In this day and age it seems nothing can be innocent anymore, things that my generation enjoyed as children and teens with seemingly no issue, are now deemed inapporoatie or, the new buzz word "problematic". I've seen articles criticizing the TV shows Saved by the Bell, The Gilmore Girls, and Friends and now I have to hear about how my beloved Disney princesses are also, "problematic".
At the recent PopSugar Play/Ground event, actress, Mindy Kaling (The Office, A Wrinkle in Time) had this to say about the Disney classic The Little Mermaid:
"The Little Mermaid is a little problematic to me. I love the songs, I love the crab, Ursula the Sea Witch is a great character, but it bums me out looking back on it because she gave up her voice and left her family and friends in pursuit of a man. And she's 16 years old. When my daughter and I watch it together and she gets older, I'll still let her watch it, but I'll have to do the running commentary of like, 'You don't have to be mute to attract a man and get all your dreams to come true. It's fine! The people in your life who are your enemies are not just an older woman who's jealous of your beauty. The ultimate dream in life is not to become married to a white prince.'"

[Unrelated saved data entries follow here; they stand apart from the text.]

(** * Vendor reconciliation core: evidence extraction and balance verdict

    Shallow embedding of [src/services/conciliacao.service.js]:
    [normalizarTexto], [fornecedorExisteNaRazao], [extrairLinhasFornecedor],
    [parseValorMonetario] and [montarIndicadoresFornecedor], together with
    the fragment of the ECMAScript runtime these functions call.

    - A JavaScript string is the list of its UTF-16 code units ([list Z]).
    - A value that is either [null]/[undefined] or a string is an
      [option jsstring].
    - A Number is a binary64 float, [spec_float] at precision 53.
    - A plain object used as a dictionary is a [gmap] keyed by strings. *)

From Stdlib Require Import ZArith List Bool Lia QArith Qcanon.
From Stdlib Require Import Strings.String Strings.Ascii.
From Stdlib Require Import Floats.SpecFloat Floats.PrimFloat Floats.FloatOps.
From stdpp Require Import gmap list.

Open Scope Z_scope.

Abbreviation jsstring := (list Z).
Abbreviation jsval := (option (list Z)).

(** ** The runtime: strings *)

Module JS.

(** A string literal of the source, as code units (Latin-1 range). *)
Definition lit (s : string) : jsstring :=
  List.map (fun a => Z.of_N (N_of_ascii a)) (list_ascii_of_string s).

(** [!v] for a value that is null, undefined or a string. *)
Definition falsy (v : jsval) : bool :=
  match v with
  | None => true
  | Some [] => true
  | Some (_ :: _) => false
  end.

(** [String(v)] for a value already known to be truthy. *)
Definition to_string (v : jsval) : jsstring :=
  match v with
  | None => []
  | Some s => s
  end.

Definition in_range (lo hi c : Z) : bool := (lo <=? c) && (c <=? hi).

(** [\d] *)
Definition is_digit (c : Z) : bool := in_range 48 57 c.

(** [\w] without the unicode flag: [[A-Za-z0-9_]]. *)
Definition is_word (c : Z) : bool :=
  is_digit c || in_range 65 90 c || in_range 97 122 c || (c =? 95).

(** [\s], which is also the set removed by [trim]: WhiteSpace and
    LineTerminator of ECMA-262. *)
Definition is_space (c : Z) : bool :=
  in_range 9 13 c || (c =? 32) || (c =? 160) || (c =? 5760)
  || in_range 8192 8202 c || (c =? 8232) || (c =? 8233) || (c =? 8239)
  || (c =? 8287) || (c =? 12288) || (c =? 65279).

(** [[\u0300-\u036f]]: the combining diacritical marks. *)
Definition is_mark (c : Z) : bool := in_range 768 879 c.

(** [[\r\n]] *)
Definition is_crlf (c : Z) : bool := (c =? 13) || (c =? 10).

Definition SP : Z := 32.

(** [s.replace(/[p]/g, "")] *)
Definition remove_all (p : Z -> bool) (s : jsstring) : jsstring :=
  List.filter (fun c => negb (p c)) s.

(** [s.replace(/[p]+/g, " ")]: every maximal run of [p] becomes one
    space.  [in_run] tells that the previous code unit was in the run
    being replaced. *)
Fixpoint replace_runs_from (p : Z -> bool) (in_run : bool) (s : jsstring)
  : jsstring :=
  match s with
  | [] => []
  | c :: r =>
      if p c then
        if in_run then replace_runs_from p true r
        else SP :: replace_runs_from p true r
      else c :: replace_runs_from p false r
  end.

Definition replace_runs (p : Z -> bool) (s : jsstring) : jsstring :=
  replace_runs_from p false s.

(** [s.replace(/[p]/g, " ")] *)
Definition replace_each (p : Z -> bool) (s : jsstring) : jsstring :=
  List.map (fun c => if p c then SP else c) s.

Fixpoint trimStart (s : jsstring) : jsstring :=
  match s with
  | [] => []
  | c :: r => if is_space c then trimStart r else s
  end.

Definition trimEnd (s : jsstring) : jsstring :=
  List.rev (trimStart (List.rev s)).

Definition trim (s : jsstring) : jsstring := trimEnd (trimStart s).

(** [toLowerCase] on the Basic Latin block.  The service applies it
    only to strings over [[A-Za-z0-9_ ]] (lemma
    [pre_lower_alphabet] below), where this is the whole of the
    Unicode case mapping. *)
Definition lower (c : Z) : Z := if in_range 65 90 c then c + 32 else c.

Definition toLowerCase (s : jsstring) : jsstring := List.map lower s.

Fixpoint startsWith (s t : jsstring) : bool :=
  match t, s with
  | [], _ => true
  | _ :: _, [] => false
  | a :: t', b :: s' => (a =? b) && startsWith s' t'
  end.

(** [s.includes(t)] *)
Fixpoint includes (s t : jsstring) : bool :=
  startsWith s t ||
  match s with
  | [] => false
  | _ :: r => includes r t
  end.

(** Prepend a code unit to the first piece of a split. *)
Definition push_front (c : Z) (ps : list jsstring) : list jsstring :=
  match ps with
  | [] => [[c]]
  | h :: t => (c :: h) :: t
  end.

(** [s.split(sep)] for a separator of one code unit. *)
Fixpoint split_on (sep : Z) (s : jsstring) : list jsstring :=
  match s with
  | [] => [[]]
  | c :: r =>
      if c =? sep then [] :: split_on sep r
      else push_front c (split_on sep r)
  end.

(** [s.split(/\r?\n/)] *)
Fixpoint split_lines (s : jsstring) : list jsstring :=
  match s with
  | [] => [[]]
  | c :: r =>
      if c =? 10 then [] :: split_lines r
      else
        match r with
        | d :: r' =>
            if (c =? 13) && (d =? 10) then [] :: split_lines r'
            else push_front c (split_lines r)
        | [] => push_front c (split_lines r)
        end
  end.

End JS.

(** ** The runtime: Unicode canonical decomposition

    [String.prototype.normalize("NFD")] is table driven; the service is
    modelled over an arbitrary decomposition function. *)

Class UnicodeData := { nfd : jsstring -> jsstring }.

(** ** TextNormalizer *)

Section Normalizer.
Context `{UnicodeData}.

(** The string just before [.trim().toLowerCase()]. *)
Definition pre_trim (s : jsstring) : jsstring :=
  JS.replace_each (fun c => negb (JS.is_word c || JS.is_space c))
    (JS.replace_runs JS.is_space
       (JS.replace_runs JS.is_crlf
          (JS.remove_all JS.is_mark (nfd s)))).

Definition normalizarTexto (str : jsval) : jsstring :=
  if JS.falsy str then []
  else JS.toLowerCase (JS.trim (pre_trim (JS.to_string str))).

End Normalizer.

(** Canonical decomposition of the Latin-1 Supplement letters; every
    other code unit is left as it is.  Used to run the model on concrete
    inputs. *)
Definition nfd_latin1_unit (c : Z) : jsstring :=
  let base_mark (b m : Z) := [b; m] in
  if JS.in_range 192 197 c then base_mark 65 (nth (Z.to_nat (c - 192)) [768; 769; 770; 771; 776; 778] 0)
  else if c =? 199 then base_mark 67 807
  else if JS.in_range 200 203 c then base_mark 69 (nth (Z.to_nat (c - 200)) [768; 769; 770; 776] 0)
  else if JS.in_range 204 207 c then base_mark 73 (nth (Z.to_nat (c - 204)) [768; 769; 770; 776] 0)
  else if c =? 209 then base_mark 78 771
  else if JS.in_range 210 214 c then base_mark 79 (nth (Z.to_nat (c - 210)) [768; 769; 770; 771; 776] 0)
  else if JS.in_range 217 220 c then base_mark 85 (nth (Z.to_nat (c - 217)) [768; 769; 770; 776] 0)
  else if c =? 221 then base_mark 89 769
  else if JS.in_range 224 229 c then base_mark 97 (nth (Z.to_nat (c - 224)) [768; 769; 770; 771; 776; 778] 0)
  else if c =? 231 then base_mark 99 807
  else if JS.in_range 232 235 c then base_mark 101 (nth (Z.to_nat (c - 232)) [768; 769; 770; 776] 0)
  else if JS.in_range 236 239 c then base_mark 105 (nth (Z.to_nat (c - 236)) [768; 769; 770; 776] 0)
  else if c =? 241 then base_mark 110 771
  else if JS.in_range 242 246 c then base_mark 111 (nth (Z.to_nat (c - 242)) [768; 769; 770; 771; 776] 0)
  else if JS.in_range 249 252 c then base_mark 117 (nth (Z.to_nat (c - 249)) [768; 769; 770; 776] 0)
  else if c =? 253 then base_mark 121 769
  else if c =? 255 then base_mark 121 776
  else [c].

Definition nfd_latin1 (s : jsstring) : jsstring :=
  List.flat_map nfd_latin1_unit s.

#[export] Instance latin1 : UnicodeData := {| nfd := nfd_latin1 |}.

(** ** VendorMatcher and LineExtractor *)

Module Regex.
Import JS.

(** [(?:\.\d{3})*,\d{2}] matched at the head of [s], as the backtracking
    matcher runs it: the star takes a further group when there is one
    and the rest then matches, and otherwise gives way to [,\d{2}].
    The result is the number of code units consumed. *)
Fixpoint match_groups_tail (s : jsstring) : option nat :=
  let tail :=
    match s with
    | c :: d1 :: d2 :: _ =>
        if (c =? 44) && is_digit d1 && is_digit d2 then Some 3%nat else None
    | _ => None
    end in
  match s with
  | p :: a :: b :: c :: r =>
      if (p =? 46) && is_digit a && is_digit b && is_digit c then
        match match_groups_tail r with
        | Some n => Some (4 + n)%nat
        | None => tail
        end
      else tail
  | _ => tail
  end.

In her assessment of the plot she totally misses that Ariel doesn't do all that she does for a boy, per say. In fact, all she wanted was the option to go up to the surface, which had been completely forbidden by her over-protective father.
It is Ursula, the Sea Witch, that Kaling ironically calls a "great character" that turns Ariel's wish to be "where the people are" into a quest to land a man with "body language". In order to give Ariel legs, she takes her voice for her own pleasure and casts the spell that will expire unless Ariel kisses Eric.
At sixteen Ariel decided that her father's pre-conceived notion about humans were wrong. She didn't understand or chose to believe that "a world filled with such wonderful things, could be bad" and she also had an intense quest for knowledge, wanting to know learn more of the world her father and Sebastian would rather her forget. Remember the line "what's a fire, and why does it, what's the word burn"?
Don't we want our daughters (and sons) to have questions? Don't we want them to cast aside preconceived notions and racist views and become friends with and fall in love with whom ever the choose? Don't we want our children to learn who people really are and determine if they want them in their lives based off of anything other than where they live or what they look like?
I think Mindy Kaling does a total disservice to the story of Disney's The Little Mermaid by not acknowledging how strong and brave Ariel had to be in order to go on her journey. The ending also teaches kids that even if they do mess up, they can never mess up big enough where their parents won't come help them. At the end of the movie, King Triton goes in search of Ariel and takes her place in Ursula's contract. King Triton also sees that humans aren't so bad after all and he realizes his prejudice was wrong and harmful to his relationship with his daughter.
Yes, Ariel and Eric get married and live happily ever after. But is that really so bad?